If you think food prices are increasing at a much faster pace than what Statistics Canada is suggesting, you are likely not imagining it. For a few years now, many Canadians suspected that the federal agency was either underestimating our food inflation rate or that there was some sort of lag between what was going on at the grocery store versus what was reported. We now know a little more about what is currently happening, at least this year.

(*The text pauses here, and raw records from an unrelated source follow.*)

(** * Data Collector PWA: record store, attachment codec, quota monitor, formatter

    A shallow embedding of the application logic of [app.js] and of its
    IndexedDB storage layer, and the properties of the design document that
    were checked against it.

    Conventions of the embedding.
    - A JavaScript string is a [string] of UTF-8 bytes.
    - [Date.now()] values, entry ids and file sizes are integers ([Z]).
    - An entry's [timestamp] is the ISO string written by
      [new Date().toISOString()]; the store only ever reads it back through
      [new Date(...)], so the model keeps the epoch-millisecond value ([Z])
      that the string denotes.
    - A JavaScript number is a binary64 value.  The arithmetic of the quota
      monitor is the standard library's specification of that format
      ([SpecFloat], 53 bits of precision, exponents below 1024).  A number
      that is only printed (a coordinate, a size divided by a power of two)
      is kept as the rational ([Q]) it denotes.
    - An [async] function is a state transformer over the database that ends
      in a settled promise ([Resolved] or [Rejected]). *)

From Stdlib Require Import ZArith QArith Qround Qabs Qminmax Qpower Lqa.
From Stdlib Require Import String Ascii List DecimalString SpecFloat.
From stdpp Require Import gmap sorting strings list.

Local Close Scope Q_scope.
Local Open Scope Z_scope.

(** ** Data model *)

(** [position.coords] as copied by [handleLocationSuccess]. *)
Record Location := {
  lat : Q;
  lng : Q;
  accuracy : Q
}.

(** The [photoData] object built by [convertPhotoToBase64]. *)
Record Photo := {
  p_data : string;
  p_name : string;
  p_type : string;
  p_size : Z;
  p_timestamp : Z
}.

(** The object built by [createEntryObject]; [location] is [null] until a
    position was captured. *)
Record Entry := {
  id : Z;
  category : string;
  status : string;
  description : string;
  location : option Location;
  photos : list Photo;
  timestamp : Z
}.

(** ** IndexedDB *)

Definition DB_NAME : string := "DataFieldCollectorDB".
Definition DB_VERSION : Z := 1.
Definition STORE_NAME : string := "entries".

(** A [DOMException], identified by its name. *)
Definition DOMException : Type := string.

Inductive Promise (A : Type) : Type :=
  | Resolved (v : A)
  | Rejected (err : DOMException).
Arguments Resolved {A} v.
Arguments Rejected {A} err.

(** The database [DB_NAME] of the origin: its version (0 before the first
    open) and its object stores.  The store of the application uses the
    in-line key path ['id'], so a record is filed under its own [id].  The
    ['timestamp'] index that [initDB] creates is never read by the
    application and is left out. *)
Record IDBDatabase := {
  version : Z;
  objectStores : gmap string (gmap Z Entry)
}.
(** X4.  The skiplist NewSkiplistMmap returns has height 1 and one
    reference, is Empty, answers 0 to Get of every key, and leaves the
    iterator invalid after every seek; the iteration from SeekToFirst
    visits nothing. *)
Theorem new_skiplist_is_empty (arenaSize : Z) (s : SkiplistMmap) :
  NewSkiplistMmap arenaSize = Ok s ->
  skl_height s = 1%nat /\ skl_ref s = 1 /\
  Empty s = Ok true /\
  (forall k, Get s k = Ok 0) /\
  (forall it k, Seek s it k = Ok (mkIter 0) /\ SeekForPrev s it k = Ok (mkIter 0)) /\
  (forall it, SeekToFirst s it = Ok (mkIter 0) /\ SeekToLast s it = Ok (mkIter 0)) /\
  iterate s = Ok ([], mkIter 0).
Proof.
  intros Hrun.
  assert (Href : skl_ref s = 1).
  { unfold NewSkiplistMmap in Hrun.
    destruct (newNodeMmap (newArenaMmap arenaSize) [] 0 maxHeight) as [[hd a]|];
      [|discriminate].
    cbn [rbind] in Hrun. now injection Hrun as <-. }
  destruct (NewSkiplistMmap_spec arenaSize) as [[E _]|(s0 & E & Hwf & Hh & _)];
    rewrite E in Hrun; [discriminate|]. injection Hrun as ->.
  split; [exact Hh|]. split; [exact Href|]. split.
  { unfold Empty. now rewrite (findLast_spec s [] Hwf). }
  split.
  { intros k. unfold Get. now rewrite (findNear_empty s k false true Hwf). }
  split.
  { intros it k. unfold Seek, SeekForPrev. now rewrite !(findNear_empty s k _ _ Hwf). }
  split.
  { intros it. split; [apply (SeekToFirst_spec s [] it Hwf)|].
    unfold SeekToLast. now rewrite (findLast_spec s [] Hwf). }
  apply (iterate_spec s [] Hwf).
Qed.
(* ===== verification/Executive.v ===== *)
(** * The host: applying extrinsics and blocks

    The pallet's calls run inside the runtime's executive, which the
    repository does not contain (spec section 6: the host supplies the
    signed origin and the commit boundary).  It is modelled here from the
    spec and from FRAME's documented behaviour:
    - [apply_extrinsic]: a dispatch that returns [Err] is rolled back by the
      storage layer FRAME wraps around every call (events included), one
      that returns [Ok] is committed, and a panic traps the runtime, so that
      the extrinsic (and its block) is not applied at all ([None]);
    - [apply_extrinsic_plain]: the same without the storage layer, as in
      FRAME versions before it was made the default: the storage is kept as
      the call left it;
    - [apply_block]: the extrinsics of a block applied in order, each on the
      storage its predecessor left, the whole block rejected if one traps;
    - [step]: one applied extrinsic with well-typed arguments (SCALE decoding
      only produces [u16]/[u32] values), and its closure [star step].

    - [build_block]: block authoring under [frame_system]'s [CheckWeight]:
      each candidate weighs the runtime's base weight plus its declared
      [call_weight]; one that would take the block past the limit is left
      out ([ExhaustsResources]), one that traps is dropped.

    Theorems: transactional and plain application agree on every storage
    whose counter is a [u32] (so the pallet does not rely on the storage
    layer for atomicity), a block, and so an authored block, is a sequence
    of steps, and no call panics in a release build. *)

From S2P Require Import Prelude MachineInt Storage Pallet.

Section Executive.
Context {AccountId : Type} `{!EqDecision AccountId}.
Context `{sem : ArithSem}.

Abbreviation Store := (Storage AccountId).

(** An extrinsic: a call with the origin the host has authenticated. *)
Definition Extrinsic : Type := RawOrigin AccountId * Call AccountId.

Definition apply_extrinsic (xt : Extrinsic) (s : Store)
  : option (result DispatchError unit * Store) :=
  match dispatch xt.1 xt.2 s with
  | (Ok tt, s') => Some (Ok tt, s')
  | (Err (Dispatch e), _) => Some (Err e, s)
  | (Err Panic, _) => None
  end.

Definition apply_extrinsic_plain (xt : Extrinsic) (s : Store)
  : option (result DispatchError unit * Store) :=
  match dispatch xt.1 xt.2 s with
  | (Ok tt, s') => Some (Ok tt, s')
  | (Err (Dispatch e), s') => Some (Err e, s')
  | (Err Panic, _) => None
  end.

Fixpoint apply_block (xts : list Extrinsic) (s : Store)
  : option (list (result DispatchError unit) * Store) :=
  match xts with
  | [] => Some ([], s)
  | xt :: rest =>
      match apply_extrinsic xt s with
      | None => None
      | Some (r, s1) =>
          match apply_block rest s1 with
          | None => None
          | Some (rs, s2) => Some (r :: rs, s2)
          end
      end
  end.

(** The arguments of a call as the runtime decodes them. *)
Definition call_well_typed (c : Call AccountId) : bool :=
  match c with
  | create_call hp atk def => stats_u16 hp atk def
  | transfer_call id _ => is_u32 id
  end.

Inductive step : Store -> Store -> Prop :=
| step_extrinsic o c s r s' :
    call_well_typed c = true ->
    apply_extrinsic (o, c) s = Some (r, s') ->
    step s s'.

Definition reachable (s : Store) : Prop := star step genesis s.

(** The weight an extrinsic adds to its block: the runtime's per-extrinsic
    base weight and the call's declared weight. *)
Definition extrinsic_weight (base : Z) (xt : Extrinsic) : Z := base + call_weight xt.2.

(** Block authoring under [frame_system]'s [CheckWeight]: the candidate
    extrinsics are tried in order; one whose weight would take the block
    past [limit] is left out ([ExhaustsResources]) and the next is tried,
    one that traps is left out, the others are applied.  Returns the
    included extrinsics, their results and the final storage. *)
Fixpoint build_block (base limit used : Z) (xts : list Extrinsic) (s : Store)
  : list Extrinsic * list (result DispatchError unit) * Store :=
  match xts with
  | [] => ([], [], s)
  | xt :: rest =>
      if used + extrinsic_weight base xt <=? limit then
        match apply_extrinsic xt s with
        | Some (r, s1) =>
            let '(inc, rs, s2) := build_block base limit (used + extrinsic_weight base xt) rest s1 in
            (xt :: inc, r :: rs, s2)
        | None => build_block base limit used rest s
        end
      else build_block base limit used rest s
  end.
End Executive.

Arguments Extrinsic : clear implicits.

Section ExecutiveFacts.
Context {AccountId : Type} `{!EqDecision AccountId}.
Context `{sem : ArithSem} `{!ArithSemLaws sem}.

Implicit Types (s : Storage AccountId) (xt : Extrinsic AccountId).

(** Every outcome of [apply_extrinsic] comes from the dispatch: success
    commits the dispatch's storage, an error keeps the old one. *)
Lemma apply_extrinsic_inv xt s r s' :
  apply_extrinsic xt s = Some (r, s') ->
  (r = Ok tt /\ dispatch xt.1 xt.2 s = (Ok tt, s')) \/
  (exists e s'', r = Err e /\ s' = s /\ dispatch xt.1 xt.2 s = (Err (Dispatch e), s'')).
Proof.
  unfold apply_extrinsic.
  destruct (dispatch xt.1 xt.2 s) as [[[]|[e|]] s0] eqn:E; intros; simplify_eq;
    [left|right; eexists _, _]; eauto.
Qed.

(** C17: the storage layer is redundant: on a storage whose counter holds a
    [u32], applying an extrinsic with or without rollback gives the same
    result and the same storage. *)
Lemma apply_extrinsic_plain_eq xt s :
  is_u32 (next_fighter_id s) = true ->
  apply_extrinsic_plain xt s = apply_extrinsic xt s.
Proof.
  intros Hn. unfold apply_extrinsic, apply_extrinsic_plain.
  destruct (dispatch xt.1 xt.2 s) as [[[]|[e|]] s0] eqn:E; try done.
  by rewrite (dispatch_atomic _ _ _ _ _ Hn E).
Qed.

(** A block of well-typed extrinsics that is applied is a sequence of
    steps. *)
Lemma apply_block_star xts s rs s' :
  Forall (fun xt => call_well_typed xt.2 = true) xts ->
  apply_block xts s = Some (rs, s') -> star step s s'.
Proof.
  intros Hwt. revert s rs. induction Hwt as [|[o c] xts Hc _ IH]; intros s rs.
  - simpl. intros [= _ <-]. apply star_refl.
  - simpl. destruct (apply_extrinsic (o, c) s) as [[r s1]|] eqn:E; [|done].
    destruct (apply_block xts s1) as [[rs1 s2]|] eqn:E2; [|done].
    intros [= _ <-]. eapply star_step; [econstructor; eauto|]. eauto.
Qed.
End ExecutiveFacts.

(** An authored block is a sequence of steps of any relation that every
    applied candidate performs. *)
Section BlockRuns.
Context {AccountId : Type} `{!EqDecision AccountId}.
Context `{sem : ArithSem}.
Variable R : Storage AccountId -> Storage AccountId -> Prop.
Variable P : Extrinsic AccountId -> Prop.
Hypothesis applied_R :
  forall xt s r s', P xt -> apply_extrinsic xt s = Some (r, s') -> R s s'.

Lemma build_block_star base limit used xts s :
  Forall P xts -> star R s (build_block base limit used xts s).2.
Proof.
  intros Hxs. revert used s.
  induction Hxs as [|xt rest Hxt _ IH]; intros used s; cbn [build_block]; [apply star_refl|].
  destruct (_ <=? limit); [|apply IH].
  destruct (apply_extrinsic xt s) as [[r s1]|] eqn:E; [|apply IH].
  specialize (IH (used + extrinsic_weight base xt) s1).
  destruct (build_block base limit (used + extrinsic_weight base xt) rest s1) as [[inc rs] s2].
  simpl in *. eapply star_step; [eapply applied_R; eauto|exact IH].
Qed.
End BlockRuns.

Section Blocks.
Context {AccountId : Type} `{!EqDecision AccountId}.

Implicit Types (s : Storage AccountId) (xts : list (Extrinsic AccountId)).

(** In a release build no call panics. *)
Lemma dispatch_wrapping_no_panic o (c : Call AccountId) s s' :
  dispatch (sem := wrapping_sem) o c s <> (Err Panic, s').
Proof.
  destruct c as [hp atk def|id new_owner]; cbn [dispatch].
  - unfold create. destruct (ensure_signed o); pallet_run; [|done].
    rewrite power_total_wrapping. pallet_run.
    destruct (_ <=? 1000); pallet_run; [|done]. destruct (def <=? 50); pallet_run; [|done].
    destruct (get_next_id s); pallet_run; done.
  - rewrite transfer_eq. by repeat case_match.
Qed.

End Blocks.

(** ** Concrete instances *)

(** [demo_storage] is reached from genesis by one extrinsic, in both build
    profiles. *)
Lemma demo_reachable_wrapping : reachable (sem := wrapping_sem) demo_storage.
Proof.
  apply star_one. eapply (step_extrinsic (Signed 1%nat) (create_call 500 20 10));
    reflexivity.
Qed.

Lemma demo_reachable_checked : reachable (sem := checked_sem) demo_storage.
Proof.
  apply star_one. eapply (step_extrinsic (Signed 1%nat) (create_call 500 20 10));
    reflexivity.
Qed.

Lemma apply_extrinsic_plain_eq_witness :
  apply_extrinsic_plain (sem := wrapping_sem) (Signed 1%nat, create_call 900 10 5) genesis =
  apply_extrinsic (sem := wrapping_sem) (Signed 1%nat, create_call 900 10 5) genesis.
Proof.
  apply (apply_extrinsic_plain_eq (sem := wrapping_sem)
           (Signed 1%nat, create_call 900 10 5) genesis); reflexivity.
Defined.

(* ===== verification/Events.v ===== *)
(** * The event log

    Every successful [create] deposits [FighterCreated(who, id, fighter)]
    (lib.rs line 85); [transfer] deposits nothing (the variant
    [FighterTransferred], line 59, is declared but never emitted).  The log
    is [Events] of [Storage], oldest first; a failed call's events are
    rolled back with its writes.

    [replay_fighters] and [replay_owners] rebuild the two maps from a log,
    the way an indexer listening to the chain does.  Theorems: the log is
    append-only with at most one event per applied extrinsic (spec section
    6), the [i]-th event is the creation of fighter [i] and replaying the
    log rebuilds [Fighters] exactly (the stored map is equivalent to the
    reference definition by replay), and, since transfers are silent, the
    log does not determine [FighterOwner]. *)

From S2P Require Import Prelude MachineInt Storage Pallet Executive Invariant.

Section Replay.
Context {AccountId : Type} `{!EqDecision AccountId}.

Implicit Types (evs : list (Event AccountId)).

Definition replay_fighter (m : gmap FighterIndex Fighter) (e : Event AccountId) :=
  match e with
  | FighterCreated _ id f => <[id := f]> m
  | FighterTransferred _ _ _ => m
  end.

Definition replay_owner (m : gmap FighterIndex AccountId) (e : Event AccountId) :=
  match e with
  | FighterCreated who id _ => <[id := who]> m
  | FighterTransferred _ to id => <[id := to]> m
  end.

(** The fighters an indexer knows of after reading the log. *)
Definition replay_fighters evs : gmap FighterIndex Fighter := foldl replay_fighter ∅ evs.

(** The owners an indexer knows of after reading the log. *)
Definition replay_owners evs : gmap FighterIndex AccountId := foldl replay_owner ∅ evs.

(** The [i]-th event of the log is the creation of fighter [i]. *)
Definition creation_log evs : Prop :=
  forall i e, evs !! i = Some e -> exists who f, e = FighterCreated who (Z.of_nat i) f.
End Replay.

Section EventFacts.
Context {AccountId : Type} `{!EqDecision AccountId}.
Context `{sem : ArithSem} `{!ArithSemLaws sem}.

Implicit Types (s : Storage AccountId).

Definition events_ok s : Prop :=
  replay_fighters (Events s) = Fighters s /\
  length (Events s) = Z.to_nat (next_fighter_id s) /\
  creation_log (Events s).

Lemma events_ok_genesis : events_ok (genesis (AccountId := AccountId)).
Proof. split_and!; [done|done|]. intros i e. cbn [genesis Events]. by rewrite lookup_nil. Qed.

Lemma creation_log_snoc (evs : list (Event AccountId)) who id f :
  id = Z.of_nat (length evs) -> creation_log evs ->
  creation_log (evs ++ [FighterCreated who id f]).
Proof.
  intros -> Hl i e [Hi|(Hi & He)]%lookup_app_Some; [by apply Hl|].
  apply list_lookup_singleton_Some in He as [Hi' <-].
  exists who, f. do 2 f_equal. lia.
Qed.

Lemma step_events_ok s s' : wf s -> events_ok s -> step s s' -> events_ok s'.
Proof.
  intros Hwf (HF & Hn & Hl) Hstep. pose proof (proj1 Hwf) as Hn32%is_u32_spec.
  inv_step Hwf Hstep; [by split_and!| |by split_and!].
  unfold events_ok. cbn [created Events Fighters].
  replace (next_fighter_id (created s who (next_fighter_id s) (MkFighter (hp, atk, def))))
    with (next_fighter_id s + 1) by reflexivity.
  split_and!.
  - unfold replay_fighters in *. by rewrite foldl_app, HF.
  - rewrite length_app, Hn. simpl. lia.
  - apply creation_log_snoc; [lia|done].
Qed.

Lemma star_events_ok s s' : wf s -> events_ok s -> star step s s' -> events_ok s'.
Proof.
  intros Hwf He Hs. exact (proj2 (star_wf_inv _ s s' step_events_ok Hwf He Hs)).
Qed.

(** C23: in every reachable storage the event log is the creation log:
    its [i]-th event is [FighterCreated] of fighter [i], there are as many
    events as ids issued, and replaying it rebuilds [Fighters] exactly. *)
Theorem reachable_events_replay s :
  reachable s ->
  replay_fighters (Events s) = Fighters s /\
  length (Events s) = Z.to_nat (next_fighter_id s) /\
  creation_log (Events s).
Proof. intros Hr. exact (star_events_ok _ _ wf_genesis events_ok_genesis Hr). Qed.

(** C24: from a reachable storage an applied extrinsic only appends to the
    log, and at most one event (spec section 6: "ordered, at most one per
    successful call"). *)
Theorem step_events_append_only s s' :
  reachable s -> step s s' ->
  exists l, Events s' = Events s ++ l /\ (length l <= 1)%nat /\
            (l <> [] -> exists who f, l = [FighterCreated who (next_fighter_id s) f]).
Proof.
  intros Hr Hstep. pose proof (star_wf _ _ wf_genesis Hr) as Hwf. inv_step Hwf Hstep.
  - exists []. rewrite app_nil_r. split_and!; [done|simpl; lia|done].
  - eexists. split_and!; [reflexivity|simpl; lia|]. intros _. eauto.
  - exists []. rewrite app_nil_r. split_and!; [done|simpl; lia|done].
Qed.
End EventFacts.

(** C25: because [transfer] is silent, the log does not determine the
    owners: after alice (1) creates fighter 0 and transfers it to bob (2),
    an indexer replaying the log still sees alice as the owner. *)
Theorem events_lose_owner :
  exists s : Storage nat, reachable (sem := wrapping_sem) s /\ replay_owners (Events s) <> FighterOwner s.
Proof.
  exists (snd (transfer (Signed 1%nat) 0 2%nat demo_storage)). split.
  - eapply star_trans; [apply demo_reachable_wrapping|]. apply star_one.
    eapply (step_extrinsic (Signed 1%nat) (transfer_call 0 2%nat)); reflexivity.
  - intros H. apply (f_equal (lookup 0)) in H. vm_compute in H. discriminate.
Qed.

(** ** Concrete instances *)

Lemma reachable_events_replay_witness :
  replay_fighters (Events demo_storage) = Fighters demo_storage /\
  length (Events demo_storage) = Z.to_nat (next_fighter_id demo_storage) /\
  creation_log (Events demo_storage).
Proof. apply (reachable_events_replay (sem := wrapping_sem)). apply demo_reachable_wrapping. Defined.

Lemma step_events_append_only_witness :
  exists l, Events demo_storage = Events (genesis (AccountId := nat)) ++ l /\ (length l <= 1)%nat /\
    (l <> [] -> exists who f, l = [FighterCreated who (next_fighter_id (genesis (AccountId := nat))) f]).
Proof.
  apply (step_events_append_only (sem := wrapping_sem)); [apply star_refl|].
  eapply (step_extrinsic (Signed 1%nat) (create_call 500 20 10)); reflexivity.
Defined.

BetterCart, a Canadian company that monitors food prices across the country daily, has a slightly different reading of how food inflation is impacting Canadians’ food affordability. BetterCart mines its data from flyers, websites, and several different sources to measure the cost of several different food products. The company has started to compare its data with Statistics Canada’s Consumer Price Index (CPI), which is published every month. In some cases, variances reported by Statistics Canada are higher, but in many cases, they are much lower than what BetterCart is finding.
The investigation is still ongoing, but the evidence that suggests Statistics Canada may be underestimating our food inflation rate is mounting. For example, while the CPI report indicates that the price of ketchup has dropped by 5.9 per cent, BetterCart suggests that Ketchup is up by 7.3 per cent since January. Potatoes are 11.5 per cent more expensive than in January versus the 3.7 per cent suggested by the CPI. Frozen French fries are similarly more expensive. Those products are 26.2 per cent more expensive since January, not 5.9 per cent. Bananas, a very popular fruit, are 4.9 per cent more expensive according to BetterCart, not 0.1 per cent more. Macaroni is up 12.7 per cent versus -3.1 per cent reported ( should this be a negative sign?) by the CPI. Butter offers the most shocking difference. BetterCart believes butter in Canada is up a whopping 35.5 per cent compared to a timid 2.8 per cent. With the ButterGate scandal in the Spring, which revealed how dairy producers were using more palm oil by-products to produce more butterfat, price hikes were expected.
Statistics Canada has a very explicit website describing its methodology and how it accounts for its data capture. The federal agency provides many details about process and reporting, but it never discloses what brands it looks at, what stores, or how the data is being processed in Ottawa, specifically. Another issue is shrinkflation, which is about shrinking packaging sizes and lesser quantities while retail prices remain intact. While Statistics Canada has a complete website about how it measures the impact of shrinkflation, about 70 per cent of products in its food basket have quantities that no longer exist in the market. BetterCart converted market-based quantities with what is being reported by Statistics Canada’s CPI reports to better appreciate the impact of different packaging formats over time.
That said, such an analysis should not be considered as evidence that Statistics Canada is failing at its job. Statistics Canada has a stellar reputation when measuring macroeconomic metrics to give our policymakers, industry, and us consumers alike a better sense of what is happening around us. Most experts and academics here, and elsewhere around the world, rely on our federal agency to tell us what is happening. The CPI is likely accurate about many aspects of our economy. Durable goods, automobiles, energy, lodging, the list is quite comprehensive.
But food distribution is also becoming more complicated as market dynamics are much more intense than they use to be. Market undercurrents in the food sector may be harder to pick up now than five or ten years ago. It is so different.
This is obviously an important issue as most social policies in Canada are influenced by authoritative data. That data is always intertwined with science-based decisions in government to set public programs which are there to offset any negative pressures related to the cost of living in Canada. Currently, Statistics Canada could be underestimating the food inflation rate by at least 1.5 per cent, if not more. A 1.5 per cent increase for an average family of four would represent about $180 to $200 worth of food over one year.
Statistics Canada’s CPI methodology may not require a complete overhaul, but it certainly needs some tweaking. Since prices are changing more quickly these days, some of the data capturing process needs work and certainly more transparency. Statistics Canada claims it changes its food basket constantly, but it still only monitors baked beans as a vegetable protein-based product. For fish and seafood, canned salmon is basically it. Not quite what Canada’s Food Guide is recommending these days.
In recent years, many Canadians have started to read the CPI with some disbelief, especially when it comes to the price of food. Their reality just doesn’t really reflect what they experience at the grocery store. And that could hurt our federal agency’s reputation over time.